In October 1937 the Bellubera was returned to service after extensive repairs at the Cockatoo Island dockyard. The diesel engines were overhauled but not replaced. The engines gave trouble after that time and later they were to be replaced.
On the night of 9 September 1941 during heavy rain, Sidney Rose, 54, died when the Bellubera ran down the 30 ft Sydbridge off the current site of the Opera House.
The next incident occurred on 6 February 1945 as the Bellubera approached the Heads when Captain Wally Dohrn (Snr) collapsed and died of a heart attack. In September of the same year, a young woman, apparently feeling seasick, leaned too far over the railing and fell overboard. Luckily, two soldiers saw what happened and they dived in and rescued her.
Soon after this incident, a young man leaped over the side of the Bellubera shouting that he wanted to die. The Bellubera turned around and lowered a boat which dragged him (fighting) back to safety. The Bellubera's horror year continued when on 31 January 1946 a man fell from the top deck of the ferry as it passed Clifton Gardens. He drowned.
The strangest story about the Bellubera happened on the night of 17 August 1948 when she was near the spot where Captain Dohrn died.
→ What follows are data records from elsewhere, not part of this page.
(** * Demo data generator and schema validator (demo_data.py)

    A shallow embedding of the generation pipeline and of [validate_table].

    Conventions of the embedding.
    - Python [float] values are idealised as exact rationals ([Q]); [round]
      rounds half to even on the exact value, [int] truncates toward zero.
    - The [random] module is a cursor over a sequence of raw draws.  The
      sequence installed by [random.seed(s)] is a parameter of the pipeline;
      every primitive consumes one raw draw and maps it into its range.
    - A generator's table is kept as the list of its records; [DataFrame]
      builds the pandas frame (column-major) from the dict view of the rows.
    - [validate_table] mutates its argument: frames live in a store and are
      passed by location. *)

From Stdlib Require Import ZArith QArith Qround Qabs String Ascii List Lia Lqa DecimalString DecimalN DecimalPos.
From stdpp Require Import base gmap strings list.

Open Scope Z_scope.

(** ** Python strings *)

Module Py.

Definition str_of_N (n : N) : string := NilEmpty.string_of_uint (N.to_uint n).

(** [str(n)] for an integer. *)
Definition str_of_int (z : Z) : string :=
  match z with
  | Zneg p => "-" +:+ str_of_N (Npos p)
  | _ => str_of_N (Z.to_N z)
  end.

Fixpoint zeros (k : nat) : string :=
  match k with O => EmptyString | S k' => String "0" (zeros k') end.

(** [f"{z:0{w}d}"]: zero padding to width [w], the sign counted in the width. *)
Definition fmt_0d (w : nat) (z : Z) : string :=
  match z with
  | Zneg p =>
      let digits := str_of_N (Npos p) in
      "-" +:+ zeros (w - 1 - String.length digits) +:+ digits
  | _ =>
      let digits := str_of_N (Z.to_N z) in
      zeros (w - String.length digits) +:+ digits
  end.

Definition lower_ascii (c : ascii) : ascii :=
  let n := nat_of_ascii c in
  if (65 <=? n)%nat && (n <=? 90)%nat then ascii_of_nat (n + 32) else c.

Definition upper_ascii (c : ascii) : ascii :=
  let n := nat_of_ascii c in
  if (97 <=? n)%nat && (n <=? 122)%nat then ascii_of_nat (n - 32) else c.

Fixpoint map_string (f : ascii -> ascii) (s : string) : string :=
  match s with
  | EmptyString => EmptyString
  | String c s' => String (f c) (map_string f s')
  end.

Definition lower : string -> string := map_string lower_ascii.
Definition upper : string -> string := map_string upper_ascii.

(** [s.replace(c, '')] for a single character [c]. *)
Fixpoint remove_char (c : ascii) (s : string) : string :=
  match s with
  | EmptyString => EmptyString
  | String d s' => if Ascii.eqb c d then remove_char c s' else String d (remove_char c s')
  end.

(** [s[:n]] *)
Fixpoint take (n : nat) (s : string) : string :=
  match n, s with
  | S n', String c s' => String c (take n' s')
  | _, _ => EmptyString
  end.

Definition is_space (c : ascii) : bool :=
  let n := nat_of_ascii c in
  (n =? 32)%nat || ((9 <=? n)%nat && (n <=? 13)%nat).

(** [s.split()]: the maximal runs of non-blank characters. *)
Fixpoint split_go (cur : string) (s : string) : list string :=
  match s with
  | EmptyString => match cur with EmptyString => [] | _ => [cur] end
  | String c s' =>
      if is_space c
      then match cur with
           | EmptyString => split_go EmptyString s'
           | _ => cur :: split_go EmptyString s'
           end
      else split_go (cur +:+ String c EmptyString) s'
  end.

Definition split (s : string) : list string := split_go EmptyString s.

Fixpoint concat_strings (l : list string) : string :=
  match l with
  | [] => EmptyString
  | s :: l' => s +:+ concat_strings l'
  end.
Passengers heard loud moans coming from the water. Searchlights were used to comb the water but nothing was seen and no-one was missing. It is reported (the Australian Government Environment Web Site) that on 19 October 1948 she was in a serious collision near Sydney Heads. I have not been able to confirm this report. Perhaps it is an error of dates, see next paragraph re collision near Bradleys Head.
On 16 August 1949 a Navy stoker fell from the Bellubera. Fifteen minutes later in the pitch black darkness, passengers on the Dee Why heard shouts from the water. The ferry stopped and the lucky man was saved. As if all this was not enough, just over a year later on 18 October 1950 the Bellubera collided with a 7,000 ton freighter Taurus off Bradleys Head. Fifteen feet of the ferry's lower deck was smashed.
It was to be five years before the Bellubera made news again but first it was to be re-engined. In February 1954 the Bellubera went to the State Dockyard at Newcastle and had three English Electric diesel engines installed to replace the four old engines. On 21 October 1954 she returned to service and continued for another 19 years using these engines.
On the night of 20 August 1955 a man fell off the Bellubera but this was not reported to the crew until she docked at Manly. The ferry quickly returned to where the passenger said the man would be and there they found him swimming. He was handed over to the Police.
Off Fort Denison on 27 February 1958 a woman fell overboard. The Water Police found her completely submerged. She recovered.
At about 10.15 pm on 25 June 1960, the Bellubera stuck an object, believed to be a log, at The Heads, which buckled the rudder and fouled the prop. The engines stopped and she began to drift towards Dobroyd Head and then Manly Point. Finally after 35 minutes the anchor took hold saving her from further damage.
On 14 October 1960 a man jumped off her near Middle Head. He was found some time later by the collier SS Mortlake Bank clinging to a channel marker.
The next year another skipper of the Bellubera died at the wheel. On 3 February 1961 Albert Villiers collapsed and died of a heart attack while berthing the ferry for refuelling. Later the same year on 13 December she broke down near The Heads and she was towed into Watsons Bay after nearly hitting the rocks below Middle Head.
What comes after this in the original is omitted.